— Медведевский лагерь немцы уничтожили, и незачем туда идти. Твоим ребятам нужен хороший отдых. Поэтому располагай их по избам и пусть до вечера отдыхают. Когда отоспятся, покормим чем-нибудь горячим... К вечеру мужики вернутся из леса с подводами, тогда мы вас куда угодно доставим!
— С какими подводами? — настороженно спросил командир, присаживаясь за стол, но все еще не раздеваясь и не снимая оружия.
— Обыкновенными, — с лукавой усмешкой ответил староста. — Хотя мы и под надзором живем, но у нас тоже есть хитрость... мужицкая. На день мы всех молодых мужиков и лошадей отправляем в лес — подале от вражьего глазу. А то возьмут и мобилизуют мужиков и подводы.
Капитан Шестаков торопливо полез в карман за кисетом, хотя в трубке у него еще был табак. По его насупленному лицу я понял, что он страшно досадует на себя за недоверчивость к старосте. Мягкий и добрый по натуре, Анатолий Петрович привык с душой относиться к людям, верить им.
Вдруг он решительно встал и, обращаясь к начальнику штаба, распорядился:
— Распредели людей по домам и выставь посты. Особо — со стороны Людинова.
И опять староста своим искренним стремлением помочь нам вызвал обратный эффект. Он сказал:
— Послушай меня, командир! Народ твой уморился... Говорю ж — пускай отдыхают! А что касается города — [149] за ним у нас зорко следят. В момент узнаем, если немцы сюда направятся. В любом случае ты со своими бойцами успеешь укрыться в лесу. А туда немец пока побаивается углубляться.

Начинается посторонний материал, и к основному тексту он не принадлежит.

(** [SplitAfter] gives terminated lines and what is left, which may be empty. *)
Inductive pieces_of : list string → Prop :=
  | pieces_last s : str_forall (λ c, negb (c =c newline)) s = true → pieces_of [s]
  | pieces_more l ls : line_of true l → pieces_of ls → pieces_of (l :: ls).

Lemma SplitAfter_pieces s : pieces_of (SplitAfter s newline) ∧ Join (SplitAfter s newline) "" = s.
Proof.
  induction s as [|c s [IH1 IH2]]; simpl; [split; [by constructor | done]|].
  destruct (Ascii.eqb_spec c newline) as [->|Hc].
  - split; [constructor; [by exists ""%string | done]|]. change (String newline "" :: SplitAfter s newline)
      with ([String newline ""] ++ SplitAfter s newline)%list. by rewrite Join_app, IH2.
  - destruct IH1 as [p Hp | p ls (q & Hq & ->) Hls].
    + split; [|simpl in *; by rewrite IH2]. constructor. simpl.
      rewrite Hp. apply Ascii.eqb_neq in Hc. by rewrite Hc.
    + split.
      * constructor; [|done]. exists (String c q). simpl. rewrite Hq.
        apply Ascii.eqb_neq in Hc. by rewrite Hc.
      * change (?x :: ls)%list with ([x] ++ ls)%list in IH2 |- *.
        change (String c (String.append q (String newline "")) :: ls)%list with
          ([String c (String.append q (String newline ""))] ++ ls)%list.
        rewrite Join_app in *. simpl in *. by rewrite str_app_cons, IH2.
Qed.

Lemma SplitLines_spec_pieces ls : pieces_of ls →
  ∃ l, last ls = Some l ∧
    lines_of (if String.eqb l "" then take (length ls - 1) ls else ls) ∧
    Join (if String.eqb l "" then take (length ls - 1) ls else ls) "" = Join ls "".
Proof.
  induction 1 as [s Hs | l ls Hl Hls (l' & El & IH1 & IH2)].
  - exists s. split; [done|]. destruct (String.eqb_spec s "") as [->|Hne]; simpl.
    + split; [constructor | done].
    + split; [|done]. constructor. by exists s.
  - exists l'. split; [by rewrite last_cons, El|].
    assert (length ls ≠ O) as Hn by (destruct ls; [done | simpl; lia]).
    change (l :: ls)%list with ([l] ++ ls)%list. rewrite (Join_app [l] ls), <- IH2.
    destruct (String.eqb l' "").
    + replace (length ([l] ++ ls)%list - 1)%nat with (Datatypes.S (length ls - 1)) by (simpl; lia).
      change (take (Datatypes.S (length ls - 1)) ([l] ++ ls)%list) with ([l] ++ take (length ls - 1) ls)%list.
      rewrite Join_app. split; [by constructor | done].
    + rewrite Join_app. split; [by constructor | done].
Qed.

(** ** No change, no hunk *)

Lemma distance_self a : distance a a = O.
Proof. pose proof (distance_le _ _ _ (replays_kept a)) as H. rewrite edits_kept in H. lia. Qed.

Lemma hunks_from_kept fuel ops ai bi out : (length ops <= fuel)%nat → edits ops = O →
  hunks_from fuel ops ai bi out = Some out.
Proof.
  revert ops ai bi. induction fuel as [|fuel IH]; intros [|[] ops] ai bi Hf He; simpl in *;
    try done; try lia. apply IH; [lia | done].
Qed.

(** ** Theorems *)

(** The lines of a text, each with its terminator, put together again give the
    text; only the last may lack its newline, and none is empty. *)
Theorem SplitLines_lines (s : string) :
  lines_of (SplitLines s) ∧ Join (SplitLines s) "" = s.
Proof.
  unfold SplitLines. destruct (String.eqb_spec s "") as [->|Hs]; [split; [constructor | done]|].
  destruct (SplitAfter_pieces s) as [Hp Hj].
  destruct (SplitLines_spec_pieces _ Hp) as (l & -> & H1 & H2).
  rewrite Hj in H2. destruct (String.eqb l ""); done.
Qed.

После минутного колебания командир уточнил задачу начальнику штаба:
— Ты вот что, снаряди посты только самые необходимые... На Людиновскую сторону. Только часовых меняй почаще: пять суток люди не спали.
Старший лейтенант Медведченко козырнул и, мягко ступая стоптанными валенками, вышел на улицу, где озябшие и усталые бойцы ожидали команды.
По тому, как сдвинул брови комиссар и как закуривал начальник разведки, можно было заключить, что они не одобряли решение командира. В тот момент и я был мысленно на их стороне, считая, что староста неспроста предложил нам остаться до вечера под боком у вражеского гарнизона. Да еще не посоветовал выставлять постов! Невольно пришел на память эпизод из кинофильма «Чапаев»: под покровом ночи беляки с ножами по-пластунски ползут к уснувшим чапаевцам...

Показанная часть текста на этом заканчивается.